Let’s put aside the difficult to believe story told through testimony regarding the events on August 9th by Officer Darren Wilson and his depiction of Michael Brown as a “demon”.
Let’s put aside the odd behavior of the medical examiner that didn’t take pictures of Michael Brown’s body because his camera ran out of batteries.
Let’s put aside the historical instances of similarly murdered Black Americans by the police, in St. Louis, brought before a grand jury, led by the same Robert McCulluch, and ending with the same result of non-indictment.

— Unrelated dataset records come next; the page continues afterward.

(* ===== verification/Fork.v ===== *)
(** * Making a process: allocproc, freeproc, fork *)
From S2P Require Import Prelude Memory State Kalloc Vm PageTable VmSpec UserMem UserCopy FreeWalk VmTheorems Sched SchedSpec Sleeplock Codec Fs FsSpec FsPath File Trapframe Proc ProcMem MmapSpec.

(** The state [s] in which slot [i] of the process table is [c], and locks,
    memory, pids, open files and inodes have changed. *)
Definition forked (s : kstate) (i : nat) (hd : list lockid) (m : mem) (h pid : Z) (ft : list file) (it : list inode) (c : proc) : kstate :=
  set_held (fun _ => hd) (set_nextpid (fun _ => pid) (set_proc (alter (fun _ => c) i) (set_ftable (fun _ => ft) (set_itable (fun _ => it) (upd s m h))))).

Section Fork.
Context `{KI : KernelImage} `{KOK : !KernelImageOk}.
Context (s : kstate) (i : nat) (Hi : (i < length (k_proc s))%nat).
Implicit Types (hd : list lockid) (m : mem) (h pid : Z) (ft : list file) (it : list inode) (c : proc).

Lemma forked_proc hd m h pid ft it c : proc_of (forked s i hd m h pid ft it c) i = c.
Proof. unfold proc_of. cbn. rewrite list_lookup_alter_eq. by destruct (lookup_lt_is_Some_2 _ _ Hi) as [x ->]. Qed.
Lemma forked_other hd m h pid ft it c j : j <> i -> proc_of (forked s i hd m h pid ft it c) j = proc_of s j.
Proof. intros Hj. unfold proc_of. cbn. by rewrite list_lookup_alter_ne. Qed.

Lemma forked_modp hd m h pid ft it c f : set_proc (alter f i) (forked s i hd m h pid ft it c) = forked s i hd m h pid ft it (f c).
Proof. unfold forked, set_proc, set_held, set_nextpid. cbn. f_equal. apply alter_alter. Qed.
Lemma forked_upd hd m h pid ft it c m' h' : upd (forked s i hd m h pid ft it c) m' h' = forked s i hd m' h' pid ft it c.
Proof. done. Qed.
Lemma forked_mem hd m h pid ft it c f : set_mem f (forked s i hd m h pid ft it c) = forked s i hd (f m) h pid ft it c.
Proof. done. Qed.
Lemma forked_held hd m h pid ft it c f : set_held f (forked s i hd m h pid ft it c) = forked s i (f hd) m h pid ft it c.
Proof. done. Qed.

(** Steps of the process being made. *)
Lemma wp_modc hd m h pid ft it c f (Q : unit -> kstate -> Prop) :
  Q tt (forked s i hd m h pid ft it (f c)) -> wp (modp i f) Q (forked s i hd m h pid ft it c).
Proof. intros HQ. unfold modp. wp_step. by rewrite forked_modp. Qed.
Lemma wp_getc hd m h pid ft it c (Q : proc -> kstate -> Prop) :
  Q c (forked s i hd m h pid ft it c) -> wp (getp i) Q (forked s i hd m h pid ft it c).
Proof. intros HQ. unfold getp. wp_step. by rewrite forked_proc. Qed.

(** ** freeproc *)

(** A slot of the process table that is not in use. *)
Definition cleared (c : proc) : proc :=
  mkProc UNUSED Ch_zero false 0 0 None (p_kstack c) 0 0 0 (p_context c) (p_ofile c) (p_vmas c) (p_cwd c) (<[0%nat := 0]> (p_name c)).

(** What the process owns, besides the free list: nothing, its trapframe, or an
    address space too. *)
Definition owns_mem m h (fl : list Z) c (pg : Z -> Prop) : Prop :=
  let tf := p_trapframe c in let root := p_pagetable c in
  (tf = 0 /\ root = 0 /\ fl_inv m h fl /\ (forall q, pg q <-> q ∈ fl)) \/
  (page_ok tf /\ tf ∉ fl /\ root = 0 /\ fl_inv m h fl /\ (forall q, pg q <-> q = tf \/ q ∈ fl)) \/
  (root <> 0 /\ exists T L, space m h root T fl L tf /\ ~ upage T fl L tf /\ 0 <= p_sz c <= MAXVA /\
     (forall v, is_Some (L !! v) <-> v mod PGSIZE = 0 /\ 0 <= v < PGROUNDUP (p_sz c)) /\
     (forall q, pg q <-> q = tf \/ upage T fl L q)).

(** All of [pg] is on the free list. *)
Definition all_free m (pg : Z -> Prop) m' h' : Prop :=
  exists fl', fl_inv m' h' fl' /\ (forall q, q ∈ fl' <-> pg q) /\ forall a, (forall q, pg q -> ~ in_page q a) -> ldb m' a = ldb m a.

Lemma kfree_out m q h a : ~ in_page q a -> ldb (st64 (memset m q 1 PGSZ) q h) a = ldb m a.
Proof. intros Ha. rewrite ldb_st64 by (unfold in_page, PGSIZE in *; lia). by apply memset_page_out. Qed.

Lemma wp_freeproc hd m h pid ft it c fl pg (Q : unit -> kstate -> Prop) :
  owns_mem m h fl c pg -> L_kmem ∉ hd ->
  (forall m' h', all_free m pg m' h' -> Q tt (forked s i hd m' h' pid ft it (cleared c))) ->
  wp (freeproc i) Q (forked s i hd m h pid ft it c).
Proof.
  intros Hown Hh HQ. unfold freeproc. wp_step. apply wp_getc.
  assert (Hrest : forall m1 h1, all_free m pg m1 h1 ->
    wp (modp i (set_p_pagetable 0);;; modp i (set_p_sz 0);;; modp i (set_p_pid 0);;; modp i (set_p_parent None);;;
        modp i (fun p => set_p_name (<[0%nat := 0]> (p_name p)) p);;; modp i (set_p_chan Ch_zero);;;
        modp i (set_p_killed false);;; modp i (set_p_xstate 0);;; modp i (set_p_state UNUSED)) Q (forked s i hd m1 h1 pid ft it (set_p_trapframe 0 c))).
  { intros m1 h1 Hall. do 8 (wp_step; apply wp_modc). apply wp_modc. exact (HQ m1 h1 Hall). }
  destruct Hown as [(E1 & E2 & Hf & Hpg)|[(Htf & Hni & E2 & Hf & Hpg)|(Hroot & T & L & Hsp & Hno & Hsz & HL & Hpg)]].
  - rewrite E1, E2, Z.eqb_refl. cbn [negb]. unfold when at 1. wp_step. wp_step. wp_step. apply wp_modc.
    unfold when. wp_step. wp_step. apply Hrest. exists fl. split_and!; [done|intros q; by rewrite Hpg|done].
  - pose proof (page_ok_pos _ Htf). rewrite (proj2 (Z.eqb_neq (p_trapframe c) 0)) by lia. rewrite E2, Z.eqb_refl. cbn [negb]. unfold when at 1. wp_step.
    apply (wp_kfree fl); [done|done|done|done|]. intros m1 Hf1. rewrite forked_upd. wp_step. apply wp_modc. unfold when. wp_step. wp_step.
    apply Hrest. exists (p_trapframe c :: fl). split_and!; [done|intros q; by rewrite Hpg, elem_of_cons|].
    intros a Ha. apply kfree_out, Ha, Hpg. by left.
  - pose proof (sp_tf _ _ _ _ _ _ _ Hsp) as Htf. pose proof (page_ok_pos _ Htf). rewrite (proj2 (Z.eqb_neq (p_trapframe c) 0)) by lia.
    rewrite (proj2 (Z.eqb_neq (p_pagetable c) 0)) by done. cbn [negb]. unfold when at 1. wp_step.
    apply (wp_kfree fl); [apply Hsp|done|intros Hin; apply Hno; left; by left|done|]. intros m1 Hf1. rewrite forked_upd. wp_step. apply wp_modc. unfold when. wp_step.
    assert (Hout : forall a, ~ in_page (p_trapframe c) a -> ldb m1 a = ldb m a) by (intros a Ha; by apply kfree_out).
    assert (Hup : forall q, upage T (p_trapframe c :: fl) L q <-> pg q).
    { intros q. rewrite Hpg. unfold upage, owned. rewrite elem_of_cons. tauto. }
    eapply (wp_proc_freepagetable _ _ T (p_trapframe c :: fl) L (p_trapframe c)); [by apply (space_free m h)|done|done|done|].
    intros m2 h2 fl2 F1 F2 F3. rewrite forked_upd. apply Hrest. exists fl2. split_and!; [done|intros q; by rewrite F2, Hup|].
    intros a Ha. rewrite F3; [apply Hout, Ha, Hpg; by left|]. intros q Hq%Hup. by apply Ha.
Qed.
(* ===== verification/Shell.v ===== *)
(** * user/sh.c: the shell's parser

    The line is a list of bytes without its NUL.  A pointer into it is the rest
    of the line from there on; where the parser keeps one in a command, as the
    start or the end of a word, it is the distance to the end [es] of the line. *)
From S2P Require Import Prelude Fcntl Ulib.

Definition whitespace : list Z := [32; 9; 13; 10; 11].
Definition symbols : list Z := [60; 124; 62; 38; 59; 40; 41].
Definition MAXARGS : nat := 10.

(** [strchr(l, c)] as a truth value. *)
Definition among (l : list Z) (c : Z) : bool := match strchr l c with Some _ => true | None => false end.

(** ** Commands

    [A] is what words are: first pointers to their start and end, then strings. *)
Inductive cmd (A : Type) :=
| EXEC (argv : list A)
| REDIR (c : cmd A) (file : A) (mode fd : Z)
| PIPE (left right : cmd A)
| LIST (left right : cmd A)
| BACK (c : cmd A).
Arguments EXEC {A} argv.
Arguments REDIR {A} c file mode fd.
Arguments PIPE {A} left right.
Arguments LIST {A} left right.
Arguments BACK {A} c.

(** [q] and [eq]. *)
Abbreviation word := (nat * nat)%type.

(** ** Tokens *)
Fixpoint skip_ws (s : list Z) : list Z :=
  match s with
  | c :: s' => if among whitespace c then skip_ws s' else s
  | [] => []
  end.

Fixpoint skip_word (s : list Z) : list Z :=
  match s with
  | c :: s' => if negb (among whitespace c) && negb (among symbols c) then skip_word s' else s
  | [] => []
  end.

(** The token at a character that is not white space, and where it ends. *)
Definition token (s : list Z) : Z * list Z :=
  match s with
  | [] => (0, [])
  | c :: s1 =>
      if among [124; 40; 41; 59; 38; 60] c then (c, s1)
      else if c =? 62 then
        match s1 with
        | d :: s2 => if d =? 62 then (43, s2) else (c, s1)
        | [] => (c, s1)
        end
      else (97, skip_word s)
  end.

(** The token, its [q] and [eq], and where [*ps] is left. *)
Definition gettoken (ps : list Z) : Z * word * list Z :=
  let s := skip_ws ps in
  let '(ret, s1) := token s in
  (ret, (length s, length s1), skip_ws s1).

(** The truth value, and where [*ps] is left. *)
Definition peek (ps : list Z) (toks : list Z) : bool * list Z :=
  let s := skip_ws ps in
  (match s with c :: _ => among toks c | [] => false end, s).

Let’s put aside that in Oakland, California, 37 out of 45 officer-involved shootings were Black, none were White. One third of those were fatalities and 40% of the cases turned up no weapons. And no officers were charged.
Let’s put aside that some police immediately rush to shoot when under threat, even if that threat is a 12-year old boy with a gun that was identified as fake by the person who made the initial call to the police.
Let’s put aside ever-growing distrust of law enforcement due to racially-profiled traffic stops and higher percentages of searches and arrests amongst the Black population despite higher contraband rate amongst the White population.
Let’s put aside the for-profit policing that creates a strong financial incentive to arrest and ticket the citizens of Ferguson.
So if we put these things aside, we can clearly see why the ruling was a non-indictment.
It makes sense.
But when you refuse to put aside these glaring inconsistencies, oddities, and outright inequalities and injustices, it becomes plain to see that the ruling was about whether or not the death of another Black man was worth further discussion in America.